Monday, September 15, 2014

HITTING AN ICEBERG






I was upset to read that Jenny Diski has cancer. She is, to be honest, the real reason I subscribe to The London Review of Books; that and leaving them lying everywhere around the house to impress people.

She so exposes herself, bare, always letting truth get in the way of denial. I came to Diski late. 'Skating To Antartcica' was on our reading list before we went there on a trip organised by Aurora Expeditions (which leads me onto my next post - breath-holding not recommended), a trip arguably the most memorable ever in that it is an experience of such wonder and beauty that it isn't easy to convey a skerrick of what it is like, though Jenny Diski does well in what it meant to her.


I managed a few on-the-way-to Antarctica posts, but then collapsed under the arrogant weight of wanting to be good too. But without writing a word, there are some impossibly brilliant photographs (impossible to be anything else) and I must get onto it. I will.

Back to Diski. She is taking in water, if not yet listing. I can't say I'm pleased she has decided, or had it decided for her by her within-ness, to write it all down. But I am. And I can't really confess to liking reading about people dying. But I do. David Reiff's (Susan Sontag's son) Swimming in a Sea of Death, about his mother's death, for instance.

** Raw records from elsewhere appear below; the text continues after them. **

Lemma enqueue_posts_one_event_witness :
  exists st' evt,
    udc_renesas_ra_ep_enqueue 8 st_in_flight 129 buf_in_b = Some (0, st') /\
    fifo (eps st' 129) = [buf_in_a; buf_in_b] /\
    drv_msgq st' = [evt] /\
    evt_type evt = UDC_RENESAS_RA_EVT_XFER /\ evt_ep evt = 129.
Proof.
  assert (Hroom : (length (drv_msgq st_in_flight) < 8)%nat) by (simpl; lia).
  destruct (enqueue_posts_one_event 8 st_in_flight 129 buf_in_b Hroom)
    as (st' & evt & He & Hq & _ & _ & Hm & _ & Hk).
  exists st', evt. split; [exact He|]. split; [exact Hq|].
  split; [exact Hm|]. apply Hk. intros [H _]. discriminate H.
Defined.

(** C9, as stated, fails: on a full queue the callback drops a
    transfer-complete event and reports nothing upstream. *)
Lemma full_queue_not_reported :
  ~ full_queue_reported 1 st_full
      (xfer_complete_evt 129 USBD_XFER_RESULT_SUCCESS 10).
Proof.
  intros (st' & He & _ & Hu).
  vm_compute in He. inversion He; subst; clear He.
  apply Hu. reflexivity.
Qed.

Lemma full_queue_drops_silently_witness :
  udc_renesas_ra_event_handler 1 st_full
    (xfer_complete_evt 129 USBD_XFER_RESULT_SUCCESS 10) =
    Some (emit st_full
               (Put (hal_msg (xfer_complete_evt 129 USBD_XFER_RESULT_SUCCESS 10))
                    (- ENOMSG))).
Proof.
  destruct (full_queue_drops_silently 1 st_full) as (_ & _ & H).
  assert (Hfull : (1 <= length (drv_msgq st_full))%nat) by (vm_compute; lia).
  destruct (H Hfull) as [H1 _].
  exact (proj1 (H1 (xfer_complete_evt 129 USBD_XFER_RESULT_SUCCESS 10) eq_refl)).
Defined.

(** *** Starting and completing transfers *)


Section Transfers.

Variable controller : list obs -> hal_call -> Z.

(** An accepted start: one Controller call, the endpoint busy, the queue
    as it was. *)
Lemma xfer_next_accepted (st : udc_state) (ep : Z) (buf : net_buf)
      (q : list net_buf) :
  stat_busy (eps st ep) = false ->
  fifo (eps st ep) = buf :: q ->
  controller (trace st) (start_call ep buf) = FSP_SUCCESS ->
  let st' := udc_event_xfer_next controller st ep in
  trace st' = trace st ++ [Hal (start_call ep buf) FSP_SUCCESS] /\
  stat_busy (eps st' ep) = true /\
  fifo (eps st' ep) = buf :: q.
Proof.
  intros Hb Hq Hr st'. subst st'. revert Hr.
  unfold udc_event_xfer_next, udc_ep_is_busy, udc_buf_peek, start_call.
  rewrite Hb, Hq. simpl.
  destruct (USB_EP_DIR_IS_IN ep); unfold hal_do; simpl; intro Hr;
    rewrite Hr; simpl; rewrite upd_ep_same; simpl; rewrite Hq; auto.
Qed.



(** A successful completion on a non-control endpoint whose head buffer
    needs no (further) zero-length packet: the head leaves the queue and is
    reported with status 0, with the received length added on an OUT
    endpoint. *)
Lemma complete_reports_head (st : udc_state) (ep len : Z) (buf : net_buf)
      (q : list net_buf) :
  ep <> USB_CONTROL_EP_IN -> ep <> USB_CONTROL_EP_OUT ->
  fifo (eps st ep) = buf :: q ->
  USB_EP_DIR_IS_IN ep && bi_zlp buf = false ->
  let st' := udc_event_xfer_complete controller st
               (hal_msg (xfer_complete_evt ep USBD_XFER_RESULT_SUCCESS len)) in
  trace st' = trace st ++
              [Up (EpRequest [if USB_EP_DIR_IS_OUT ep then net_buf_add buf len
                              else buf] 0)] /\
  fifo (eps st' ep) = q /\
  stat_busy (eps st' ep) = false.
Proof.
  intros Hi Ho Hq Hz st'. subst st'.
  unfold udc_event_xfer_complete, udc_buf_peek, udc_buf_get, udc_ep_set_busy.
  simpl. rewrite upd_ep_same. simpl. rewrite Hq. simpl.
  unfold udc_ep_buf_has_zlp. rewrite Hz. simpl.
  destruct (Z.eqb_spec ep USB_CONTROL_EP_IN); [contradiction|].
  destruct (Z.eqb_spec ep USB_CONTROL_EP_OUT); [contradiction|].
  simpl. rewrite upd_ep_same. simpl. repeat split; reflexivity.
Qed.



End Transfers.

(** A failed completion, in general: the head buffer is reported with -EIO
    and is still the head of the queue afterwards. *)
Lemma complete_failure_reports_head (controller : list obs -> hal_call -> Z)
      (st : udc_state) (ep len : Z) (res : usbd_xfer_result_t) (buf : net_buf)
      (q : list net_buf) :
  res <> USBD_XFER_RESULT_SUCCESS ->
  fifo (eps st ep) = buf :: q ->
  let st' := udc_event_xfer_complete controller st
               (hal_msg (xfer_complete_evt ep res len)) in
  trace st' = trace st ++ [Up (EpRequest [buf] (- EIO))] /\
  fifo (eps st' ep) = buf :: q /\
  stat_busy (eps st' ep) = false.
Proof.
  intros Hr Hq st'. subst st'.
  unfold udc_event_xfer_complete, udc_buf_peek, udc_ep_set_busy. simpl.
  rewrite upd_ep_same. simpl. rewrite Hq. simpl.
  destruct res; [contradiction| | |]; simpl; rewrite upd_ep_same; simpl;
    rewrite Hq; repeat split; reflexivity.
Qed.



(** C3 at a failing input: a transfer is in flight on endpoint 0x81 and the
    Controller reports it failed.  The worker clears busy and reports the
    buffer with -EIO, but the buffer is still queued on the endpoint. *)
Theorem failed_completion_keeps_head :
  let st' := run controller_ok 8
                 [Isr (xfer_complete_evt 129 USBD_XFER_RESULT_FAILED 0); Worker]
                 st_in_flight in
  fifo (eps st_in_flight 129) = [buf_in_a] /\
  upstream (trace st') = [EpRequest [buf_in_a] (- EIO)] /\
  stat_busy (eps st' 129) = false /\
  fifo (eps st' 129) = [buf_in_a].
Proof. vm_compute. repeat split; reflexivity. Qed.



Lemma status_in_empty_queue_ignored_witness :
  udc_event_status_in controller_ok (init_state []) = init_state [].
Proof.
  exact (proj1 (status_in_empty_queue_ignored controller_ok (init_state [])
                                              eq_refl)).
Defined.

Lemma control_ep_enable_disable_noop_witness :
  udc_renesas_ra_ep_enable controller_ok st_two_out 128 = (0, st_two_out) /\
  udc_renesas_ra_ep_disable controller_ok st_two_out 0 = (0, st_two_out).
Proof.
  split.
  - exact (proj1 (control_ep_enable_disable_noop controller_ok st_two_out 128
                                                 eq_refl)).
  - exact (proj2 (control_ep_enable_disable_noop controller_ok st_two_out 0
                                                 eq_refl)).
Defined.


(** *** The busy flag *)

Lemma xfer_outstanding_snoc (ep : Z) (t : list obs) (o : obs) :
  xfer_outstanding ep (t ++ [o]) = track ep (xfer_outstanding ep t) o.
Proof. unfold xfer_outstanding. rewrite fold_left_app. reflexivity. Qed.

Lemma quiet_refl (st : udc_state) : quiet st st.
Proof. split; auto. Qed.

Lemma quiet_same (st x x' : udc_state) :
  trace x' = trace x ->
  (forall ep, stat_busy (eps x' ep) = true -> stat_busy (eps x ep) = true) ->
  quiet st x -> quiet st x'.
Proof.
  intros Ht Hb [H1 H2]. split; intros ep H; rewrite Ht.
  - auto.
  - apply H2. auto.
Qed.
(** * Rockets: gravitation, scene state machines and landing evaluation

    A shallow embedding of the physics helper (utils/Physics.js), of the
    solar-system scene (class [Game] of main.js) and of the single-planet
    scene (scenes/PlanetScene.js) of the rocket game, together with the
    properties its design document states about them.  The rocket and
    planet classes (objects/Rocket.js, objects/Planet.js) are modelled from
    the design document where the scenes call into them.

    JavaScript numbers are IEEE 754 binary64 values; they are modelled by
    Rocq's primitive floats, so that [NaN], signed zeros, infinities and the
    comparison operators behave as they do in the program and every
    definition can be evaluated on concrete inputs.

    Layout: the embedding; the vocabulary of the properties and example
    scenarios; facts about binary64; then the properties, module by
    module. *)

From Stdlib Require Import Floats ZArith QArith Lqa.
From stdpp Require Import gmap strings list.

Set Warnings "-inexact-float".
Local Open Scope float_scope.

(** * JavaScript numbers *)

Module JS.

(** [a || b] on numbers: [a] is falsy when it is [0], [-0] or [NaN]. *)
Definition falsy (a : float) : bool := PrimFloat.eqb a 0 || PrimFloat.is_nan a.

Definition or (a b : float) : float := if falsy a then b else a.

Definition Infinity : float := infinity.

Definition NaN : float := nan.

End JS.

(** * The part of three.js [Vector3] the program uses

    three.js is a dependency of the program; the methods below follow its
    [Vector3] class.  The program's vectors are mutable objects; every
    vector the modelled functions mutate is freshly allocated by them, so
    values are enough. *)

Module THREE.

Record Vector3 : Set := mkVector3 { x : float; y : float; z : float }.

(** [new THREE.Vector3().subVectors(a, b)] *)
Definition subVectors (a b : Vector3) : Vector3 :=
  mkVector3 (x a - x b) (y a - y b) (z a - z b).

(** [a.add(b)] *)
Definition add (a b : Vector3) : Vector3 :=
  mkVector3 (x a + x b) (y a + y b) (z a + z b).

(** [v.multiplyScalar(s)] *)
Definition multiplyScalar (v : Vector3) (s : float) : Vector3 :=
  mkVector3 (x v * s) (y v * s) (z v * s).

(** [v.divideScalar(s)] is [v.multiplyScalar(1 / s)]. *)
Definition divideScalar (v : Vector3) (s : float) : Vector3 :=
  multiplyScalar v (1 / s).

(** [v.length()] *)
Definition length (v : Vector3) : float :=
  PrimFloat.sqrt (x v * x v + y v * y v + z v * z v).

(** [v.normalize()] is [v.divideScalar(v.length() || 1)]. *)
Definition normalize (v : Vector3) : Vector3 :=
  divideScalar v (JS.or (length v) 1).

(** [a.distanceToSquared(b)] *)
Definition distanceToSquared (a b : Vector3) : float :=
  let dx := x a - x b in
  let dy := y a - y b in
  let dz := z a - z b in
  dx * dx + dy * dy + dz * dz.

(** [a.distanceTo(b)] *)
Definition distanceTo (a b : Vector3) : float :=
  PrimFloat.sqrt (distanceToSquared a b).

(** [a.lerp(b, alpha)] *)
Definition lerp (a b : Vector3) (alpha : float) : Vector3 :=
  mkVector3 (x a + (x b - x a) * alpha)
            (y a + (y b - y a) * alpha)
            (z a + (z b - z a) * alpha).

Record Quaternion : Set :=
  mkQuaternion { qx : float; qy : float; qz : float; qw : float }.

(** [v.negate()] *)
Definition negate (v : Vector3) : Vector3 :=
  mkVector3 (- x v) (- y v) (- z v).

End THREE.

Import THREE.

(** * Values flowing out of [calculateGravityForce]

    The function returns a number on one path and a [Vector3] object on the
    other, so its result is a JavaScript value of either kind. *)

Inductive JsValue : Set :=
  | JsNumber (n : float)
  | JsObject (v : Vector3).

(** [ToNumber]: a number is itself; a [Vector3] has neither [valueOf] nor
    [toString] of its own, so it converts through ["[object Object]"] to
    [NaN]. *)
Definition ToNumber (v : JsValue) : float :=
  match v with
  | JsNumber n => n
  | JsObject _ => JS.NaN
  end.

(** The operator [a / b] with a JavaScript value on the left. *)
Definition js_div (a : JsValue) (b : float) : float := ToNumber a / b.

(** * utils/Physics.js *)

(** [applyGravity] reads [position] and [mass] from whatever objects it is
    given (the rocket and a planet). *)
Class Massive (A : Type) : Type := {
  position : A -> Vector3;
  mass : A -> float
}.

(** [updateVelocity] and [updatePosition] read and assign the components
    of [velocity] and [position] of whatever object they are given. *)
Class Kinematic (A : Type) `{Massive A} : Type := {
  velocity : A -> Vector3;
  set_velocity : Vector3 -> A -> A;
  set_position : Vector3 -> A -> A
}.

Module Physics.

(** [this.G = 0.1] *)
Definition G : float := 0.1.

Definition calculateGravityForce (mass1 mass2 distance : float) : JsValue :=
  if PrimFloat.eqb distance 0 then JsObject (mkVector3 0 0 0)
  else JsNumber ((G * mass1 * mass2) / (distance * distance)).

Definition applyGravity {A B : Type} `{Massive A} `{Massive B}
    (object : A) (planet : B) : Vector3 :=
  let direction := normalize (subVectors (position planet) (position object)) in
  let distance := distanceTo (position object) (position planet) in
  let force := calculateGravityForce (mass object) (mass planet) distance in
  multiplyScalar direction (js_div force (mass object)).

(** [checkCollision(object1, object2, radius1, radius2)] *)
Definition checkCollision {A B : Type} `{Massive A} `{Massive B}
    (object1 : A) (object2 : B) (radius1 radius2 : float) : bool :=
  let distance := distanceTo (position object1) (position object2) in
  distance <? (radius1 + radius2).

Definition updateVelocity {A : Type} `{Kinematic A}
    (object : A) (acceleration : Vector3) (deltaTime : float) : A :=
  set_velocity
    (mkVector3 (x (velocity object) + x acceleration * deltaTime)
               (y (velocity object) + y acceleration * deltaTime)
               (z (velocity object) + z acceleration * deltaTime))
    object.

Definition updatePosition {A : Type} `{Kinematic A}
    (object : A) (deltaTime : float) : A :=
  set_position
    (mkVector3 (x (position object) + x (velocity object) * deltaTime)
               (y (position object) + y (velocity object) * deltaTime)
               (z (position object) + z (velocity object) * deltaTime))
    object.

End Physics.

(** * Collaborators outside the modelled code

    The trigonometric and power functions of the JavaScript [Math] object
    are implementation-approximated; three.js computes orientations from
    points; the rocket's launch pose is a constant of objects/Rocket.js.
    The scenes are modelled over any choice of them. *)

Class Externals : Type := {
  Math_cos : float -> float;
  Math_sin : float -> float;
  Math_pow : float -> float -> float;
  (** [object.lookAt(target)] for an object placed at the first argument. *)
  lookAt : Vector3 -> Vector3 -> Quaternion;
  (** The orientation whose local up is the direction from a body's centre
      (first argument) to a point (second argument). *)
  surfaceOrientation : Vector3 -> Vector3 -> Quaternion;
  spawnPosition : Vector3;
  spawnQuaternion : Quaternion
}.

(** [Math.PI] *)
Definition Math_PI : float := 3.141592653589793.

(** [Math.min(a, b)] and [Math.max(a, b)]: [NaN] if either argument is. *)
Definition Math_min (a b : float) : float :=
  if PrimFloat.is_nan a || PrimFloat.is_nan b then JS.NaN
  else if a <? b then a
  else if b <? a then b
  else if PrimFloat.get_sign a then a else b.

Definition Math_max (a b : float) : float :=
  if PrimFloat.is_nan a || PrimFloat.is_nan b then JS.NaN
  else if b <? a then a
  else if a <? b then b
  else if PrimFloat.get_sign a then b else a.

(** * objects/Rocket.js

    The file is not among the sources.  The record holds the fields the
    scenes read and write; [rocket.position] and [rocket.mesh.position] are
    the same vector. *)

Module Rocket.

Record t : Set := mk {
  position : Vector3;
  velocity : Vector3;
  quaternion : Quaternion;
  angularVelocity : Vector3;
  fuel : float;
  maxFuel : float;
  mass : float;
  landingGearDeployed : bool
}.

Definition set_position (p : Vector3) (r : t) : t :=
  mk p (velocity r) (quaternion r) (angularVelocity r) (fuel r) (maxFuel r)
     (mass r) (landingGearDeployed r).

Definition set_velocity (v : Vector3) (r : t) : t :=
  mk (position r) v (quaternion r) (angularVelocity r) (fuel r) (maxFuel r)
     (mass r) (landingGearDeployed r).

Definition set_quaternion (q : Quaternion) (r : t) : t :=
  mk (position r) (velocity r) q (angularVelocity r) (fuel r) (maxFuel r)
     (mass r) (landingGearDeployed r).

Definition set_fuel (f : float) (r : t) : t :=
  mk (position r) (velocity r) (quaternion r) (angularVelocity r) f (maxFuel r)
     (mass r) (landingGearDeployed r).

Definition set_landingGearDeployed (b : bool) (r : t) : t :=
  mk (position r) (velocity r) (quaternion r) (angularVelocity r) (fuel r)
     (maxFuel r) (mass r) b.

Definition set_angularVelocity (w : Vector3) (r : t) : t :=
  mk (position r) (velocity r) (quaternion r) w (fuel r) (maxFuel r)
     (mass r) (landingGearDeployed r).

(** Modelled from the spec: [Rocket.getSpeed] (objects/Rocket.js is
    missing); the speed is the magnitude of the velocity vector. *)
Definition getSpeed (r : t) : float := THREE.length (velocity r).

(** Modelled from the spec: [Rocket.deployLandingGear] and
    [Rocket.retractLandingGear] (objects/Rocket.js is missing); the
    landing gear is a boolean flag with deploy and retract as its only
    transitions. *)
Definition deployLandingGear (r : t) : t := set_landingGearDeployed true r.

Definition retractLandingGear (r : t) : t := set_landingGearDeployed false r.

(** Modelled from the spec: [Rocket.reset] (objects/Rocket.js is missing);
    fuel restored, velocity zeroed, position and orientation reset to the
    launch pose. *)
Definition reset {E : Externals} (r : t) : t :=
  mk spawnPosition (mkVector3 0 0 0) spawnQuaternion (angularVelocity r)
     (maxFuel r) (maxFuel r) (mass r) (landingGearDeployed r).

End Rocket.

#[global] Instance Rocket_Massive : Massive Rocket.t :=
  {| position := Rocket.position; mass := Rocket.mass |}.

#[global] Instance Rocket_Kinematic : Kinematic Rocket.t :=
  {| velocity := Rocket.velocity;
     set_velocity := Rocket.set_velocity;
     set_position := Rocket.set_position |}.

(** * objects/Planet.js

    The file is not among the sources.  The record holds the catalog fields
    the scenes read, the landing-safety parameters and the per-contact
    resolution flag the design document asks for. *)

Inductive LandingResult : Set := LandingNone | LandingSuccess | LandingCrash.

Module Planet.

Record t : Set := mk {
  name : string;
  position : Vector3;
  mass : float;
  radius : float;
  difficulty : float;
  contactThreshold : float;
  safeLandingSpeed : float;
  landingResolved : bool
}.

Definition set_landingResolved (b : bool) (p : t) : t :=
  mk (name p) (position p) (mass p) (radius p) (difficulty p)
     (contactThreshold p) (safeLandingSpeed p) b.

(** Modelled from the spec: [Planet.getAltitude] (objects/Planet.js is
    missing); [altitude(point) = |point - body.position| - body.radius]. *)
Definition getAltitude (p : t) (point : Vector3) : float :=
  distanceTo point (position p) - radius p.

Kubler Ross started me off I suspect.


2 comments:

Susan Scheid said...

Writing in such circumstances is a way of warding off fading into oblivion, I often think. Also a way to make this all-too-deplorably-common experience individual, rather than generic. (In that regard, I found this statement of hers particularly striking, “I was mortified at the thought that before I’d properly started out on the cancer road, I’d committed my first platitude. I was already a predictable cancer patient.”) I wasn't sure what to think about Reiff's book, but did understand how much he must have needed to write it. He surely didn't wish for her what she wished for herself, and that must have been very difficult to bear.

On other fronts, I loved your comment, "I managed a few on-the-way-to Antarctica posts, but then collapsed under the arrogant weight of wanting to be good too. But without writing a word, there are some impossibly brilliant photographs (impossible to be anything else) and I must get onto it. I will." Oh, my, can I relate to that. I'm trying to write about Ainola and feel sometimes it's like Sibelius working at his Eighth Symphony. (Though without ANY hope of good results. Still, I have some lovely photographs, and something must be done.) I'll look forward to your photographs and whatever words you bring to bear on them, which I tend to suspect will be good.

wanderer said...

What surprised me about Sontag, although thinking about it it shouldn't really have - live a long life - was how attached to the world she was and apparently unprepared to let it go.